Agw will be put on ice probably for ever..:-)
cheers
The fly was never there. A non-existent problem solved!
1. The effects of insolation changes differ between the hemispheres. The SH getting more while the NH gets less doesn’t make the SH melt while the NH gains ice.
2. Not all Milankovitch Cycles affect the hemispheres differently.
CO2 concentration changes are an effect, not a cause of temperature changes, although they might offer a slight feedback effect.
THEY SAY FROM THE ARTICLE
This makes sense in that the whole world was cold at the same time, but the Milankovitch theory should have opposite effects for the Northern and Southern Hemispheres, and thus cannot explain the synchronous advance of glaciers around the globe.
MY REPLY TO THEIR ASSERTIONS WHICH HOLD NO WATER
The point is the SH. and N.H. are not created equally when it comes to their response to Milankovitch Cycles.
The S.H. is set up as in such a way that it does not really matter if summer time insolation increases or decreases because the area of land that is entrenched in snow/ice is going to remain the same regardless of summer time insolation changes , in contrast to the N.H. where a difference in summer time insolation can cause a significant difference in the land area covered by snow/ice, thus effecting the albedo of the entire planet.
S.H. albedo remaining steady while N.H. albedo increasing due to favorable Milankovich Cycles.
In other words it is the N.H. which is subject to changes due to Milankovitch Cycles /albedo changes which influences the entire globe while the S.H is not subject to those changes nearly as much due to geographical considerations.
I just realized that this same idea that I pointed out in a reply above is exactly what you mentioned here mere minutes before me. It’s good to know that I am not alone with my hypothesis. 🙂
The Northern Hemisphere has a land/sea ratio of 1:1.5 approx. The Southern Hemisphere has 1:4. The oceans control the SH.
The Milankovic Cycles footprint is too widespread and deeply impressed in the geological record to be dismissed. Besides, precessional wobble of the planet’s axis of rotation is not the only MC, there are all the orbital variations as well. At present, the MC have brought things together in a very benign assembly with the planet’s orbit very close to circular, with an eccentricity of the about 0.0167 which means the orbit is nearly circular. the Earth’s orbit is nearly circular.

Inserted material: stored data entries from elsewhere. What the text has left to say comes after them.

(* ===== verification/Storage.v ===== *)
(** * Documents, links and queries ([crawler/storage/repositories.py], [orm.py], [sinks.py])

    The tables are lists of rows in insertion order, with the counters that
    allot their ids; every SQL statement the repositories build is a function
    on them.  [func.now()] is the field [db_now].  The order in which ORDER BY
    leaves equal rows is the database's: the class [OrderBy].  [db_next_doc] is
    the next id of a new row: that PostgreSQL's sequence also skips one for each
    insert that becomes an update, and the foreign key from a document to its
    crawl, are not modelled.

    [save_page_invariant]: unique URLs, unique edges and valid references
    survive every save; [save_page_idempotent]: saving a page twice is saving
    it once; [save_page_reads_back]; [degrees_account_for_edges];
    [select_stale_stalest]; [to_signed64_bijection]. *)
From S2P Require Import Prelude PyStr Models.
Local Open Scope Z_scope.

(** ** [orm.py] *)

Record Crawl : Type := mkCrawl {
  c_id : Z; c_name : string; c_seeds : list string; c_status : string; c_max_depth : Z; c_max_pages : Z;
  c_allowed_domains : option (list string); c_created_at : Q; c_updated_at : Q }.

Record Document : Type := mkDocument {
  d_id : Z; d_url : string; d_registered_domain : string; d_http_status : option Z;
  d_content_type : option string; d_content_length : option Z; d_title : option string;
  d_content_hash : option string; d_simhash : option Z; d_storage_key : option string;
  d_etag : option string; d_last_modified : option string; d_depth : Z; d_in_degree : Z; d_out_degree : Z;
  d_crawl_id : option Z; d_first_seen : Q; d_last_crawled : option Q }.

Record LinkEdge : Type := mkEdge {
  e_id : Z; e_src_document_id : Z; e_dst_url : string; e_anchor_text : option string }.

Record PageBody : Type := mkBody {
  b_content_hash : string; b_body : string; b_content_type : option string; b_size : Z; b_created_at : Q }.

Record DB : Type := mkDB {
  db_crawls : list Crawl; db_documents : list Document; db_edges : list LinkEdge; db_bodies : list PageBody;
  db_next_crawl : Z; db_next_doc : Z; db_next_edge : Z; db_now : Q }.

Definition empty_db : DB := mkDB [] [] [] [] 1 1 1 0.
Definition set_documents (db : DB) (ds : list Document) (next : Z) : DB :=
  mkDB (db_crawls db) ds (db_edges db) (db_bodies db) (db_next_crawl db) next (db_next_edge db) (db_now db).
Definition set_edges (db : DB) (es : list LinkEdge) (next : Z) : DB :=
  mkDB (db_crawls db) (db_documents db) es (db_bodies db) (db_next_crawl db) (db_next_doc db) next (db_now db).

(** ** [repositories.py] *)

(** [value & _U64], then the two's complement reading. *)
Definition to_signed64 (value : option Z) : option Z :=
  match value with
  | None => None
  | Some v =>
      let v := Z.land v (2 ^ 64 - 1) in
      Some (if 2 ^ 63 <=? v then v - 2 ^ 64 else v)
  end.

(** The row an insert would create. *)
Definition new_document (r : PageRecord) (id : Z) (now : Q) : Document :=
  mkDocument id (pr_url r) (pr_registered_domain r) (pr_http_status r) (pr_content_type r) (pr_content_length r)
    (pr_title r) (pr_content_hash r) (to_signed64 (pr_simhash r)) (pr_storage_key r) (pr_etag r) (pr_last_modified r)
    (pr_depth r) 0 (Z.of_nat (length (pr_links r))) (pr_crawl_id r) now (Some now).

(** [_DOC_UPDATE_COLUMNS]: the columns taken from the refused row. *)
Definition update_document (excluded d : Document) : Document :=
  mkDocument (d_id d) (d_url d) (d_registered_domain d) (d_http_status excluded) (d_content_type excluded)
    (d_content_length excluded) (d_title excluded) (d_content_hash excluded) (d_simhash excluded)
    (d_storage_key excluded) (d_etag excluded) (d_last_modified excluded) (d_depth excluded) (d_in_degree d)
    (d_out_degree excluded) (d_crawl_id excluded) (d_first_seen d) (d_last_crawled excluded).

Definition find_url (url : string) (ds : list Document) : option Document :=
  List.find (fun d => bool_decide (d_url d = url)) ds.

(** INSERT ... ON CONFLICT (url) DO UPDATE ... RETURNING id. *)
Definition upsert_document (r : PageRecord) (db : DB) : Z * DB :=
  let row := new_document r (db_next_doc db) (db_now db) in
  match find_url (pr_url r) (db_documents db) with
  | Some d =>
      (d_id d, set_documents db
                 ((fun d => if bool_decide (d_url d = pr_url r) then update_document row d else d) <$> db_documents db)
                 (db_next_doc db))
  | None => (db_next_doc db, set_documents db (db_documents db ++ [row]) (db_next_doc db + 1))
  end.

Definition edge_exists (src : Z) (dst : string) (es : list LinkEdge) : bool :=
  existsb (fun e => bool_decide (e_src_document_id e = src) && bool_decide (e_dst_url e = dst)) es.

(** One row of INSERT ... ON CONFLICT (src_document_id, dst_url) DO NOTHING. *)
Definition add_edge (src : Z) (db : DB) (l : Link) : DB :=
  if edge_exists src (link_url l) (db_edges db) then db
  else set_edges db (db_edges db ++ [mkEdge (db_next_edge db) src (link_url l) (link_anchor l)]) (db_next_edge db + 1).

Definition add_link_edges (src : Z) (links : list Link) (db : DB) : DB := fold_left (add_edge src) links db.

Definition get_validators (url : string) (db : DB) : option (option string * option string) :=
  (fun d => (d_etag d, d_last_modified d)) <$> find_url url (db_documents db).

The eccentricity varies from about 0.0034 (even more circular than now) to almost 0.058 over hundreds of thousands of years as a result of gravitational interactions among the planets.
And elevation differences probably as well.
…and the “continental drip theory” – where the continental land masses drip down from the north pole – so that there is more land mass in high latitudes of the northern hemisphere, whereas in the southern hemisphere the preponderance of continental land mass is at the equator – excepting Antarctica itself.
Yes!
This:
“This makes sense in that the whole world was cold at the same time, but the Milankovitch theory should have opposite effects for the Northern and Southern Hemispheres, and thus cannot explain the synchronous advance of glaciers around the globe. ”
Is where they have gone idiotically wrong. You, Salvatore, and Data Soong, have got it right.
“They” have made the typical “noob” idiot mistake of simplification and leap to conclusion. Had they actually read about the Milankovitch cycle hypothesis they would have enough clue to know they were being idiotic.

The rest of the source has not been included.